(RECORDS PROVIDED begins)

(** * BlueGrid front-end: the OCR grid normalisation and editing model

    A shallow embedding of the matrix-validation logic of
    [src/components/MatrixEditor.tsx] ([parseRowIndex], [gridRows],
    [handleValueChange], [handleConfirm], [handleSendFeedback], the
    low-confidence test) and of the save handler of the root component
    ([handleValidationSave]).

    Modelling conventions.
    - A JavaScript string is a sequence of UTF-16 code units; the model
      keeps the code units below 256, one [ascii] each.
    - Numbers used as row and column indices are the integer-valued
      binary64 numbers, kept as the integers they denote, [Z]; every
      integer of magnitude up to 2^53 is one of them, a larger one is
      rounded when it is computed ([F64.round]).
    - A confidence is an IEEE 754 binary64 number, [float].
    - [Map] objects are finite maps, [gmap]; arrays are lists.
    - React state is passed explicitly; the network is an oracle that
      answers each request with an outcome. *)

From Stdlib Require Import ZArith Ascii String List.
From Stdlib Require Import Floats.
From Stdlib Require Import DecimalString DecimalN DecimalPos DecimalZ.
From stdpp Require Import base option list gmap strings.

Set Warnings "-inexact-float".

Open Scope Z_scope.

(** ** Characters and character classes *)

Module Chars.

(** [\d] of an ECMAScript regular expression: the ten ASCII digits. *)
Definition is_digit (c : ascii) : bool :=
  let n := nat_of_ascii c in (48 <=? n)%nat && (n <=? 57)%nat.

(** [\s] restricted to the code units below 256: TAB, LF, VT, FF, CR,
    SPACE and NO-BREAK SPACE. *)
Definition is_space (c : ascii) : bool :=
  let n := nat_of_ascii c in
  ((9 <=? n)%nat && (n <=? 13)%nat) || (n =? 32)%nat || (n =? 160)%nat.

(** Canonicalisation of the [i] flag (no [u] flag): a code unit is compared
    through its upper-case form, except that a non-ASCII code unit never
    canonicalises to an ASCII one. The pattern only has ASCII letters, and
    an ASCII letter matches exactly its two cases; so it is enough to
    canonicalise the ASCII letters and to leave the other code units as
    they are. *)
Definition upper (c : ascii) : ascii :=
  let n := nat_of_ascii c in
  if (97 <=? n)%nat && (n <=? 122)%nat then ascii_of_nat (n - 32) else c.

Definition eq_ci (a b : ascii) : bool := Ascii.eqb (upper a) (upper b).

(** The value of a decimal digit. *)
Definition digit_value (c : ascii) : Z := Z.of_nat (nat_of_ascii c) - 48.

End Chars.

(** ** Strings *)

Module Str.

Fixpoint all_chars (p : ascii -> bool) (s : string) : bool :=
  match s with
  | EmptyString => true
  | String c s' => p c && all_chars p s'
  end.

(** The longest prefix of [s] whose characters satisfy [p] (a greedy
    [p*]), and what follows it. *)
Fixpoint take_while (p : ascii -> bool) (s : string) : string :=
  match s with
  | EmptyString => EmptyString
  | String c s' => if p c then String c (take_while p s') else EmptyString
  end.

Fixpoint drop_while (p : ascii -> bool) (s : string) : string :=
  match s with
  | EmptyString => EmptyString
  | String c s' => if p c then drop_while p s' else s
  end.

(** Matching a literal at the head of [s], ignoring case: the rest of [s]
    after the literal, or [None]. *)
Fixpoint strip_prefix_ci (lit s : string) : option string :=
  match lit with
  | EmptyString => Some s
  | String a lit' =>
      match s with
      | EmptyString => None
      | String b s' =>
          if Chars.eq_ci a b then strip_prefix_ci lit' s' else None
      end
  end.

(** [String.prototype.includes]. *)
Fixpoint includes (s sub : string) : bool :=
  String.prefix sub s ||
  match s with
  | EmptyString => false
  | String _ s' => includes s' sub
  end.

(** Decimal rendering of an integer inside a template literal (a number
    of magnitude below 10^21 is rendered with all its digits). *)
Definition of_Z (z : Z) : string := NilZero.string_of_int (Z.to_int z).

End Str.

(** ** Integer-valued numbers *)

(** A JavaScript number is an IEEE 754 binary64 value. The numbers that
    the row-label parsers compute are integers or +Infinity; such a
    number is kept as the integer it denotes, and the two infinities as
    [INFINITY] and its opposite, which lie one binade past the largest
    finite number. *)
Module F64.

Definition INFINITY : Z := 2 ^ 1024.

(** The Number value of a non-negative integer: round to nearest with 53
    significant bits, ties to the even significand, overflow to
    +Infinity. *)
Definition round_nonneg (z : Z) : Z :=
  if z <? 2 ^ 53 then z
  else
    let e := Z.log2 z - 52 in
    let q := Z.shiftr z e in
    let r := z - Z.shiftl q e in
    let half := 2 ^ (e - 1) in
    let q' :=
      if r <? half then q
      else if half <? r then q + 1
      else if Z.even q then q else q + 1 in
    let v := Z.shiftl q' e in
    if INFINITY <=? v then INFINITY else v.

Definition round (z : Z) : Z :=
  if z <? 0 then - round_nonneg (- z) else round_nonneg z.

(** [a - b] on numbers: the exact difference, rounded. With [a] infinite
    and [b] finite the rounding gives [a] back, as the subtraction
    does. *)
Definition sub (a b : Z) : Z := round (a - b).

End F64.

(** ** The row-label parser *)

(** [fila: string | number]. *)
Inductive RowLabel : Type :=
  | LNum (n : Z)
  | LStr (s : string).

(** The mathematical integer that a string starting with a digit
    denotes in base ten: the value of its leading run of digits. *)
Fixpoint parseInt_from (acc : Z) (s : string) : Z :=
  match s with
  | EmptyString => acc
  | String c s' =>
      if Chars.is_digit c
      then parseInt_from (10 * acc + Chars.digit_value c) s'
      else acc
  end.

(** [parseInt(s, 10)] on a string that starts with a digit: the Number
    value of that integer. It is only ever applied to a capture group of
    [(\d+)], which is a non-empty string of digits. (Past twenty
    significant digits the language lets an engine read the later digits
    as zeros; the model reads them all, as V8 does.) *)
Definition parseInt10 (s : string) : Z := F64.round (parseInt_from 0 s).

(** [/Fila\s*(\d+)/i] tried at the head of [s]; the result is capture
    group 1. [\s] and [\d] are disjoint, so the greedy [\s*] never has to
    give characters back: after the longest run of white space either a
    digit follows or no shorter run would help. *)
Definition match_fila_here (s : string) : option string :=
  match Str.strip_prefix_ci "Fila" s with
  | None => None
  | Some rest =>
      let digits := Str.take_while Chars.is_digit
                      (Str.drop_while Chars.is_space rest) in
      match digits with
      | EmptyString => None
      | String _ _ => Some digits
      end
  end.

(** [rowLabel.match(/Fila\s*(\d+)/i)]: the pattern is not anchored, so
    the leftmost position at which it matches wins. *)
Fixpoint match_fila (s : string) : option string :=
  match match_fila_here s with
  | Some d => Some d
  | None =>
      match s with
      | EmptyString => None
      | String _ s' => match_fila s'
      end
  end.

(** [rowLabel.match(/^(\d+)$/)]: the whole string is a non-empty run of
    digits. *)
Definition match_num (s : string) : option string :=
  match s with
  | EmptyString => None
  | String _ _ => if Str.all_chars Chars.is_digit s then Some s else None
  end.

Definition parseRowIndex (rowLabel : RowLabel) : Z :=
  match rowLabel with
  | LNum n => n
  | LStr s =>
      match match_fila s with
      | Some d => F64.sub (parseInt10 d) 1
      | None =>
          match match_num s with
          | Some d => parseInt10 d
          | None => -1
          end
      end
  end.

(** ** Cells *)

(** [interface MatrixCell]; an optional property is an [option]. *)
Record MatrixCell : Type := mkCell {
  fila : RowLabel;
  col : Z;
  valor : string;
  confianza : float;
  ref_id : option string;
  recorte_base64 : option string;
  valor_original : option string
}.

(** [{ ...cell, valor: newValue }]: a fresh object with every property of
    [cell] copied and [valor] replaced. *)
Definition with_valor (newValue : string) (cell : MatrixCell) : MatrixCell :=
  {| fila := fila cell;
     col := col cell;
     valor := newValue;
     confianza := confianza cell;
     ref_id := ref_id cell;
     recorte_base64 := recorte_base64 cell;
     valor_original := valor_original cell |}.

(** The parsed coordinate of a cell: [parseRowIndex(c.fila)] and
    [Number(c.col)]; [Number] is the identity on a number. *)
Definition Number_ (n : Z) : Z := n.

Definition coords (cell : MatrixCell) : Z * Z :=
  (parseRowIndex (fila cell), Number_ (col cell)).

(** ** The grid builder, [gridRows] *)

Definition FIXED_ROW_COUNT : Z := 5.

(** The row indices of the visual grid. *)
Definition in_rows (r : Z) : Prop := 0 ≤ r < FIXED_ROW_COUNT.

Record GridRow (A : Type) : Type := mkRow {
  index : Z;
  columns : list (option A)
}.
Arguments mkRow {A} _ _.
Arguments index {A} _.
Arguments columns {A} _.

(** The builder only reads the row label and the column of the objects it
    places, so it is written over any type of object that carries them;
    [gridRows] below is its instance at [MatrixCell]. The other instance
    used here tags every cell with its position in the flat list, which
    tells apart two cells with equal contents. *)
Section GridBuilder.

Context {A : Type} (fila_of : A -> RowLabel) (col_of : A -> Z).

(** The body of [cells.forEach]. *)
Definition addCell (rowMap : gmap Z (gmap Z A)) (cell : A)
  : gmap Z (gmap Z A) :=
  let rIndex := parseRowIndex (fila_of cell) in
  if (0 <=? rIndex) && (rIndex <? FIXED_ROW_COUNT) then
    let rowMap1 :=
      match rowMap !! rIndex with
      | Some _ => rowMap
      | None => <[rIndex := ∅]> rowMap
      end in
    let cIndex := Number_ (col_of cell) in
    match rowMap1 !! rIndex with
    | Some inner => <[rIndex := <[cIndex := cell]> inner]> rowMap1
    | None => rowMap1
    end
  else rowMap.

Definition buildRowMap (cells : list A) : gmap Z (gmap Z A) :=
  foldl addCell ∅ cells.

(** [rowMap.get(r)?.get(c)], then [cell || null]: an object is truthy. *)
Definition lookupCell (rowMap : gmap Z (gmap Z A)) (r c : Z) : option A :=
  rowMap !! r ≫= λ inner, inner !! c.

Definition buildRows (rowMap : gmap Z (gmap Z A)) : list (GridRow A) :=
  (λ r, mkRow r ((λ c, lookupCell rowMap r c) <$> seqZ 0 5))
    <$> seqZ 0 FIXED_ROW_COUNT.

Definition gridRowsOf (cells : list A) : list (GridRow A) :=
  buildRows (buildRowMap cells).

(** An object claims the coordinate (r, c) when its row label parses to
    [r] and its column is [c]. *)
Definition claims (r c : Z) (x : A) : Prop :=
  parseRowIndex (fila_of x) = r ∧ Number_ (col_of x) = c.

#[global] Instance claims_dec r c x : Decision (claims r c x).
Proof. unfold claims. apply _. Defined.

(** The last object of the list that claims (r, c). *)
Definition lastClaim (r c : Z) (l : list A) : option A :=
  last (filter (claims r c) l).

End GridBuilder.

Definition gridRows (cells : list MatrixCell) : list (GridRow MatrixCell) :=
  gridRowsOf fila col cells.

(** What the grid shows at row [r], column [c]. *)
Definition cell_at {A} (rows : list (GridRow A)) (r c : nat) : option A :=
  rows !! r ≫= λ row, mjoin (columns row !! c).

(** The cells of the flat list, each with its position. *)
Definition tagged (cells : list MatrixCell) : list (nat * MatrixCell) :=
  imap pair cells.

Definition gridRowsTagged (cells : list MatrixCell)
  : list (GridRow (nat * MatrixCell)) :=
  gridRowsOf (fila ∘ snd) (col ∘ snd) (tagged cells).

(** ** The edit mutator, [handleValueChange] *)

Definition at_coords (rowIndex colIndex : Z) (c : MatrixCell) : Prop :=
  parseRowIndex (fila c) = rowIndex ∧ Number_ (col c) = colIndex.

#[global] Instance at_coords_dec rowIndex colIndex c :
  Decision (at_coords rowIndex colIndex c).
Proof. unfold at_coords. apply _. Defined.

(** The cell appended for a coordinate that no cell claims. *)
Definition newCell (rowIndex colIndex : Z) (newValue : string) : MatrixCell :=
  {| fila := LNum rowIndex;
     col := colIndex;
     valor := newValue;
     confianza := 1.0%float;
     ref_id := None;
     recorte_base64 := None;
     valor_original := None |}.

(** The updater passed to [setCells]: [prev.findIndex] gives the first
    matching position. *)
Definition handleValueChange (rowIndex colIndex : Z) (newValue : string)
  (prev : list MatrixCell) : list MatrixCell :=
  match list_find (at_coords rowIndex colIndex) prev with
  | Some (existingIndex, existing) =>
      <[existingIndex := with_valor newValue existing]> prev
  | None => prev ++ [newCell rowIndex colIndex newValue]
  end.

(** ** The low-confidence flag *)

(** [cell ? cell.confianza < 0.85 : false], on a grid position. *)
Definition isLowConfidence (cell : option MatrixCell) : bool :=
  match cell with
  | Some c => PrimFloat.ltb (confianza c) 0.85%float
  | None => false
  end.

(** ** The feedback serializer, [handleSendFeedback] *)

Module Corr.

(RECORDS PROVIDED ends)

### ABOUT THIS EXERCISE
All lines of the material that contain the string "half" are to be copied.

### SOLUTION FOR THIS PROBLEM
    let half := 2 ^ (e - 1) in
      if r <? half then q
      else if half <? r then q + 1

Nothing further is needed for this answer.